__Given information__.
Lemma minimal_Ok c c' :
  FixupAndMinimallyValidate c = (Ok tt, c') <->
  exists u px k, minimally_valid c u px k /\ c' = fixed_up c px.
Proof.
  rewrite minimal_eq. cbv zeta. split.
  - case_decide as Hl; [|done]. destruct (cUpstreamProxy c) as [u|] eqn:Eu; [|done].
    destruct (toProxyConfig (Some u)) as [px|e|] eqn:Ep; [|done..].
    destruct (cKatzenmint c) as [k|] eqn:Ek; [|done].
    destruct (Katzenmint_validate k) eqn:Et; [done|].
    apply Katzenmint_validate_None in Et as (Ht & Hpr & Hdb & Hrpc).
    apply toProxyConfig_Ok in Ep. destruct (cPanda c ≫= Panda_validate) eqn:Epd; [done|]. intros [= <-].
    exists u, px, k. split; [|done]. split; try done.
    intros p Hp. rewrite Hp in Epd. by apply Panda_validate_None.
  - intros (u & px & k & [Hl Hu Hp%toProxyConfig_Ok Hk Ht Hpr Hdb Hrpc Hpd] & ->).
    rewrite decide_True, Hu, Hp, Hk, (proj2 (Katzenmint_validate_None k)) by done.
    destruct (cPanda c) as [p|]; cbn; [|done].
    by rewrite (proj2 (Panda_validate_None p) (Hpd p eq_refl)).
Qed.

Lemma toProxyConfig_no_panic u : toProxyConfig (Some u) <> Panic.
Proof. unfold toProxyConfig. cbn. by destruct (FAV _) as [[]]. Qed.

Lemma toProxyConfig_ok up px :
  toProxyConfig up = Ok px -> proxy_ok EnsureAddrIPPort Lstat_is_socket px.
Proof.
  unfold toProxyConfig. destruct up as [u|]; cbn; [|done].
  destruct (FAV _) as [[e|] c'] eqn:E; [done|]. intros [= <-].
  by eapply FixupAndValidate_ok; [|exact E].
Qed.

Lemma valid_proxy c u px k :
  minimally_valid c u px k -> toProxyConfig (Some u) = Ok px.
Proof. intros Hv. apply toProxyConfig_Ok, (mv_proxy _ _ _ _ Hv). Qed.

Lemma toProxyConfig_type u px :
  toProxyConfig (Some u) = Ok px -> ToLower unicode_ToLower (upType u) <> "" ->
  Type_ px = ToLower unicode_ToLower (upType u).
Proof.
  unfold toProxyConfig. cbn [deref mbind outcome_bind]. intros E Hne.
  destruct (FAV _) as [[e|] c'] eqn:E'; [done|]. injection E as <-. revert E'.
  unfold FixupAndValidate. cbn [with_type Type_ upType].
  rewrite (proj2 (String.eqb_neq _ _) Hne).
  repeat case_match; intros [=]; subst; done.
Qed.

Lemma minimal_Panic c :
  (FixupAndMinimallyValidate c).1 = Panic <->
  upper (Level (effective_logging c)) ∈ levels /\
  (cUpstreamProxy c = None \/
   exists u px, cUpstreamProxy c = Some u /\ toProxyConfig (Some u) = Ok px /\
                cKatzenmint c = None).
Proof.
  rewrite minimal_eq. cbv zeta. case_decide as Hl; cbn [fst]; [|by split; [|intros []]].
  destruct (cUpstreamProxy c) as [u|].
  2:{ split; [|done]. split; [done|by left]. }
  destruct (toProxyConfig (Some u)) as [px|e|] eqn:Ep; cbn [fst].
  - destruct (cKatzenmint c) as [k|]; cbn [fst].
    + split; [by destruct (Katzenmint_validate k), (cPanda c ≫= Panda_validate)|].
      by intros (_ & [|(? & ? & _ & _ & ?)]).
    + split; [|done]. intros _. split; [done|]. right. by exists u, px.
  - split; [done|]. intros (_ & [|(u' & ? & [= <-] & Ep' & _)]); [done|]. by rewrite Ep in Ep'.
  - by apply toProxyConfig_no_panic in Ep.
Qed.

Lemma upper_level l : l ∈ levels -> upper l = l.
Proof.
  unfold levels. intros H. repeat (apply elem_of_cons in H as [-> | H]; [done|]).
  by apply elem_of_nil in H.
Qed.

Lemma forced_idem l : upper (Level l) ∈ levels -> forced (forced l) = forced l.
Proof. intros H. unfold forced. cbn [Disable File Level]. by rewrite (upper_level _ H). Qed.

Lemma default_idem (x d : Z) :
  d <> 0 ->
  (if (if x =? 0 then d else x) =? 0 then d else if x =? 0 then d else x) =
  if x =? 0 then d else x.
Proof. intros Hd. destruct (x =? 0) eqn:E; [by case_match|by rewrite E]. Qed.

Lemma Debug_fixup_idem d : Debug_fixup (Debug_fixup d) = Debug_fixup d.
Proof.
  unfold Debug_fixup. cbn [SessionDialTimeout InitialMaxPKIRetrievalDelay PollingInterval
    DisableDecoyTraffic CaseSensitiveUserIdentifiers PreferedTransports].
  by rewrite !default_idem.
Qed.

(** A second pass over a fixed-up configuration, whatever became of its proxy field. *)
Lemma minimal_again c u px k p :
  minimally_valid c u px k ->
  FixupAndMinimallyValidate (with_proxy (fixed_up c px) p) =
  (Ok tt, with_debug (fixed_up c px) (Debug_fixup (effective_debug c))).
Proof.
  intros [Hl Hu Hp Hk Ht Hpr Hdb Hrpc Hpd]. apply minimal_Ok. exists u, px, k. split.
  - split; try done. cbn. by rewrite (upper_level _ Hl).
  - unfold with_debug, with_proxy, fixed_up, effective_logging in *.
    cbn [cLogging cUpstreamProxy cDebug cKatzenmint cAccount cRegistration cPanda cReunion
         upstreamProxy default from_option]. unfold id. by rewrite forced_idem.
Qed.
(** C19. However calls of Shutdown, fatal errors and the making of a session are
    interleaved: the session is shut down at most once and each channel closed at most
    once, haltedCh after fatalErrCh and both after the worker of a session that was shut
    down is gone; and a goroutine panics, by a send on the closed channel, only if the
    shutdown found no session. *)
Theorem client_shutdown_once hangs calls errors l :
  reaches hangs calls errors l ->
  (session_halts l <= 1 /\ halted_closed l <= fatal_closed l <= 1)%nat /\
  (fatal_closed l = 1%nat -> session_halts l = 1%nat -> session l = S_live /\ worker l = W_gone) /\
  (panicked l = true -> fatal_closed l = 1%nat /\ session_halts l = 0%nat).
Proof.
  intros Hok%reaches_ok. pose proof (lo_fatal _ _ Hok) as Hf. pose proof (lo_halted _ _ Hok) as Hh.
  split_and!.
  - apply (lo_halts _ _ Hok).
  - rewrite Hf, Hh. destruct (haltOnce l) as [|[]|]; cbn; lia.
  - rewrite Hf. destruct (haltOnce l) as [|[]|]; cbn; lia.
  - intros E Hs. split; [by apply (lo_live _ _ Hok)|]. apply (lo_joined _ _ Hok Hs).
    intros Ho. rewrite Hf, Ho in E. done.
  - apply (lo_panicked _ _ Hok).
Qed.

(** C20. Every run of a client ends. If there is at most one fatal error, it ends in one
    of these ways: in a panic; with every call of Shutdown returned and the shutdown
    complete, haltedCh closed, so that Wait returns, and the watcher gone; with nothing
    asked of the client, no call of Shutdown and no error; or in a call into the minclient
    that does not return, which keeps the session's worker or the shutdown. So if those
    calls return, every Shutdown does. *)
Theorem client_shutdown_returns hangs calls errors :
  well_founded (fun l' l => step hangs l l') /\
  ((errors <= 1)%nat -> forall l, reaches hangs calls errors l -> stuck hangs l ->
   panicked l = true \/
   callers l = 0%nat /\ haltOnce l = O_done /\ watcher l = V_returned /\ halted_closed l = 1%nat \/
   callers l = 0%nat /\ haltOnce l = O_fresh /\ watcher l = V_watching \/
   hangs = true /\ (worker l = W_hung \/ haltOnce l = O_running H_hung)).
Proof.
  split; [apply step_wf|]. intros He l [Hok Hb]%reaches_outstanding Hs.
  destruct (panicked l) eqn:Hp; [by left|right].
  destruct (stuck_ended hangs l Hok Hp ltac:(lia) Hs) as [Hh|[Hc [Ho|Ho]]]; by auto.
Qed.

__What needs to be done__. Find "toProxyConfig (Some u) = Ok px ->" in the entries above and copy that whole line exactly, then each line after it through the line that contains "c ≫= Panda_validate)|].".

__Answer space__.
  toProxyConfig (Some u) = Ok px -> ToLower unicode_ToLower (upType u) <> "" ->
  Type_ px = ToLower unicode_ToLower (upType u).
Proof.
  unfold toProxyConfig. cbn [deref mbind outcome_bind]. intros E Hne.
  destruct (FAV _) as [[e|] c'] eqn:E'; [done|]. injection E as <-. revert E'.
  unfold FixupAndValidate. cbn [with_type Type_ upType].
  rewrite (proj2 (String.eqb_neq _ _) Hne).
  repeat case_match; intros [=]; subst; done.
Qed.

Lemma minimal_Panic c :
  (FixupAndMinimallyValidate c).1 = Panic <->
  upper (Level (effective_logging c)) ∈ levels /\
  (cUpstreamProxy c = None \/
   exists u px, cUpstreamProxy c = Some u /\ toProxyConfig (Some u) = Ok px /\
                cKatzenmint c = None).
Proof.
  rewrite minimal_eq. cbv zeta. case_decide as Hl; cbn [fst]; [|by split; [|intros []]].
  destruct (cUpstreamProxy c) as [u|].
  2:{ split; [|done]. split; [done|by left]. }
  destruct (toProxyConfig (Some u)) as [px|e|] eqn:Ep; cbn [fst].
  - destruct (cKatzenmint c) as [k|]; cbn [fst].
    + split; [by destruct (Katzenmint_validate k), (cPanda c ≫= Panda_validate)|].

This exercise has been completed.